* _WHAT YOU WILL DO_
Every line from the one with "(false, c') ∧" to the one with "destruct (restore_regs_ok sc", including those two, is to be copied exactly; all other lines of the entries below are left out.

* _EXERCISE MATERIALS_

(** ** Saving the registers in a signal frame *)
Definition save_regs (sc : Z) (c : fpu) (k : nat) (r : bool * M) : bool * M :=
  foldl (λ r i, put_err 8 (sc + sc_fpregs i) (fpr c (Z.of_nat i)) r) r (seq 0 k).
Lemma save_regs_ok sc c k m m' : fpu_wf c → save_regs sc c k (false, m) = (false, m') → ∀ i, (i < k)%nat → get_user 8 (sc + sc_fpregs i) m' = Some (fpr c (Z.of_nat i)).
Proof.
  intros Hc. unfold save_regs. revert m'. induction k as [|k IH]; intros m' E i Hi; [lia|]. rewrite seq_S, foldl_app in E. cbn [foldl] in E.
  apply put_err_ok in E as [E0 P]. destruct (foldl _ _ _) as [err m1]. cbn in E0; subst err. cbn [snd] in P.
  destruct (decide (i = k)) as [->|Hne]; [apply (get_put_same 8 _ _ _ _ ltac:(lia) P); by apply fpr_range|].
  rewrite (get_put_other 8 _ _ 8 _ _ _ ltac:(lia) ltac:(lia) P) by (unfold sc_fpregs; lia). apply IH; [done|lia].
Qed.
Lemma restore_regs_ok sc c c0 k m : fpu_wf c → fpu_wf c0 → (k ≤ 32)%nat → (∀ i, (i < k)%nat → get_user 8 (sc + sc_fpregs i) m = Some (fpr c (Z.of_nat i))) →
  ∃ c', foldl (λ '(err, c) i, let '(e, v) := match get_user 8 (sc + sc_fpregs i) m with Some v => (false, v) | None => (true, 0) end in ((err : bool) || e, set_fpr (Z.of_nat i) v c)) (false, c0) (seq 0 k) = (false, c') ∧
    fpu_wf c' ∧ ∀ i, (i < k)%nat → fpr c' (Z.of_nat i) = fpr c (Z.of_nat i).
Proof.
  intros Hc Hc0. induction k as [|k IH]; intros Hk Hm; [by exists c0; split_and!; [..|lia]|]. destruct IH as (c1 & E & Hc1 & Hr); [lia|intros; apply Hm; lia|].
  rewrite seq_S, foldl_app, E. cbn [foldl Nat.add]. rewrite Hm by lia. eexists. split; [done|]. split; [apply set_fpr_wf; [done|by apply fpr_range]|].
  intros i Hi. rewrite fpr_set by (done || lia). destruct (Z.eqb_spec (Z.of_nat i) (Z.of_nat k)) as [->|]; [done|]. apply Hr. lia.
Qed.
(** Registers saved in a signal frame without a fault come back unchanged. *)
Theorem context_roundtrip sc c c0 m m' : fpu_wf c → fpu_wf c0 → fpu_emulator_save_context sc c m = (false, m') → fpu_emulator_restore_context sc c0 m' = (false, c).
Proof.
  intros Hc Hc0 E. unfold fpu_emulator_save_context in E. apply put_err_ok in E as [E P]. change (foldl _ _ _) with (save_regs sc c 32 (false, m)) in *.
  destruct (save_regs sc c 32 (false, m)) as [err m1] eqn:E1. cbn in E; subst err. cbn [snd] in P. unfold fpu_emulator_restore_context.
  destruct (restore_regs_ok sc c c0 32 m' Hc Hc0 ltac:(lia)) as (c1 & -> & Hc1 & Hr).
  { intros i Hi. rewrite (get_put_other 4 _ _ 8 _ _ _ ltac:(lia) ltac:(lia) P) by (unfold sc_fpregs, sc_fpc_csr; lia). by apply (save_regs_ok _ _ 32 m m1). }
  rewrite (get_put_same 4 _ (fcr31 c) _ _ ltac:(lia) P) by apply Hc. cbn. f_equal. destruct c as [l w], c1 as [l1 w1]. unfold set_fcr31. cbn in *. f_equal.
  destruct Hc as [Hl _ _], Hc1 as [Hl1 _ _]. cbn in *. apply (nth_ext _ _ 0 0); [congruence|]. intros i Hi. specialize (Hr i ltac:(lia)). unfold fpr in Hr. cbn in Hr. by rewrite Nat2Z.id in Hr.
Qed.

(** ** branch.c and the emulator agree on the coprocessor branches *)
Lemma cond_bit w i : 0 ≤ i < 8 → truthy (w .& fpucondbit i) = Z.testbit w (i + Z.b2z (truthy i) + 23).
Proof.
  intros Hi. assert (∀ n, 0 ≤ n → truthy (w .& 2 ^ n) = Z.testbit w n) as Hb.
  { intros n Hn. rewrite <-Z.shiftl_1_l. by apply land_bit. }
  assert (fpucondbit i = 2 ^ (i + Z.b2z (truthy i) + 23)) as ->; [|apply Hb; destruct (truthy i); cbn; lia].
  assert (i = 0 ∨ i = 1 ∨ i = 2 ∨ i = 3 ∨ i = 4 ∨ i = 5 ∨ i = 6 ∨ i = 7) as H by lia. by repeat destruct H as [-> |H]; [..|subst].
Qed.
Lemma compute_return_epc_bc ir s :
  MIPSInst_OPCODE ir = cop1_op → truthy (epc s .& 3) = false → get_user 4 (epc s) (mem s) = Some ir →
  let kind := MIPSInst_RT ir .& 3 in let flag := truthy (fcr31 (ctx s) .& fpucondbit (MIPSInst_RT ir .>> 2)) in
  compute_return_epc s = (0, upd_xcp (set_epc (branch_to (epc s) ir (if (kind =? bcfl_op) || (kind =? bcf_op) then negb flag else flag))) s).
Proof.
  intros Hop Ha Hg. cbv zeta. unfold compute_return_epc. rewrite Ha, Hg. cbv zeta. rewrite Hop. cbn [Z.eqb Pos.eqb orb]. rewrite cond_bit; [|].
  - rewrite orb_comm. by destruct (_ || _).
  - pose proof (RT_range ir). rewrite Z.shiftr_div_pow2 by lia. change (2 ^ 2) with 4. pose proof (Z.div_pos (MIPSInst_RT ir) 4). pose proof (Z.div_lt_upper_bound (MIPSInst_RT ir) 4 8). lia.
Qed.
(** The state in which the instruction in the delay slot is emulated. *)
Definition in_slot s : st M := upd_xcp (λ x, set_epc (u32 (cp0_epc x + 4)) (set_cause (cp0_cause x .| CAUSEF_BD) x)) s.
(** C24: The emulator and branch.c agree on every coprocessor branch: which way it goes and where, with the delay
    slot run, put on the stack, or skipped accordingly. *)
Theorem bc_equivalence ir s :
  MIPSInst_OPCODE ir = cop1_op → truthy (epc s .& 3) = false → get_user 4 (epc s) (mem s) = Some ir → in_bd (xcp s) = false →
  ∃ e, compute_return_epc s = (0, upd_xcp (set_epc e) s) ∧
  match emul_bc ir (u32 (epc s + 4)) s with
  | Again s1 slot contpc => contpc = e ∧ s1 = in_slot s ∧ uread 4 (u32 (epc s + 4)) (in_slot s) = inr slot
  | Next s1 contpc => e = u32 (epc s + 8) ∧ contpc = if Z.testbit (MIPSInst_RT ir) 1 then e else u32 (epc s + 4)
  | Ret sig s1 => match uread 4 (u32 (epc s + 4)) (in_slot s) with inl r => r = (sig, s1) | inr slot => mips_dsemul slot e (in_slot s) = (sig, s1) end
  end.
Proof.
  intros Hop Ha Hg Hb. rewrite (compute_return_epc_bc ir s) by done. eexists. split; [done|]. unfold emul_bc. rewrite Hb. cbv zeta.
  set (kind := MIPSInst_RT ir .& 3). set (flag := truthy _). change (upd_xcp _ (upd_xcp _ s)) with (in_slot s). change (epc (in_slot s)) with (u32 (epc s + 4)).
  assert (u32 (u32 (epc s + 4) + (MIPSInst_SIMM ir .<< 2)) = branch_to (epc s) ir true) as -> by (unfold branch_to, u32; by rewrite Zplus_mod_idemp_l).
  destruct (if (kind =? bcfl_op) || (kind =? bcf_op) then negb flag else flag).
  - destruct (uread 4 (u32 (epc s + 4)) (in_slot s)) as [[sig s1]|slot]; [done|]. destruct (is_ours slot); [done|]. by destruct (mips_dsemul _ _ _).
  - assert (((kind =? bcfl_op) || (kind =? bctl_op)) = Z.testbit (MIPSInst_RT ir) 1) as ->.
    { unfold kind. change 3 with (Z.ones 2). rewrite Z.land_ones by lia. assert (Z.testbit (MIPSInst_RT ir `mod` 2 ^ 2) 1 = Z.testbit (MIPSInst_RT ir) 1) as <- by (rewrite Z.mod_pow2_bits_low by lia; done).
      pose proof (Z.mod_pos_bound (MIPSInst_RT ir) (2 ^ 2) ltac:(lia)) as H. revert H. generalize (MIPSInst_RT ir `mod` 2 ^ 2). intros v Hv. assert (v = 0 ∨ v = 1 ∨ v = 2 ∨ v = 3) as [-> |[-> |[-> | ->]]] by lia; done. }
    destruct (Z.testbit (MIPSInst_RT ir) 1); (split; [done|]); [|done]. unfold branch_to, u32. rewrite Zplus_mod_idemp_l. f_equal. lia.
Qed.
End invariant.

* _EXERCISE RESPONSE_
  ∃ c', foldl (λ '(err, c) i, let '(e, v) := match get_user 8 (sc + sc_fpregs i) m with Some v => (false, v) | None => (true, 0) end in ((err : bool) || e, set_fpr (Z.of_nat i) v c)) (false, c0) (seq 0 k) = (false, c') ∧
    fpu_wf c' ∧ ∀ i, (i < k)%nat → fpr c' (Z.of_nat i) = fpr c (Z.of_nat i).
Proof.
  intros Hc Hc0. induction k as [|k IH]; intros Hk Hm; [by exists c0; split_and!; [..|lia]|]. destruct IH as (c1 & E & Hc1 & Hr); [lia|intros; apply Hm; lia|].
  rewrite seq_S, foldl_app, E. cbn [foldl Nat.add]. rewrite Hm by lia. eexists. split; [done|]. split; [apply set_fpr_wf; [done|by apply fpr_range]|].
  intros i Hi. rewrite fpr_set by (done || lia). destruct (Z.eqb_spec (Z.of_nat i) (Z.of_nat k)) as [->|]; [done|]. apply Hr. lia.
Qed.
(** Registers saved in a signal frame without a fault come back unchanged. *)
Theorem context_roundtrip sc c c0 m m' : fpu_wf c → fpu_wf c0 → fpu_emulator_save_context sc c m = (false, m') → fpu_emulator_restore_context sc c0 m' = (false, c).
Proof.
  intros Hc Hc0 E. unfold fpu_emulator_save_context in E. apply put_err_ok in E as [E P]. change (foldl _ _ _) with (save_regs sc c 32 (false, m)) in *.
  destruct (save_regs sc c 32 (false, m)) as [err m1] eqn:E1. cbn in E; subst err. cbn [snd] in P. unfold fpu_emulator_restore_context.
  destruct (restore_regs_ok sc c c0 32 m' Hc Hc0 ltac:(lia)) as (c1 & -> & Hc1 & Hr).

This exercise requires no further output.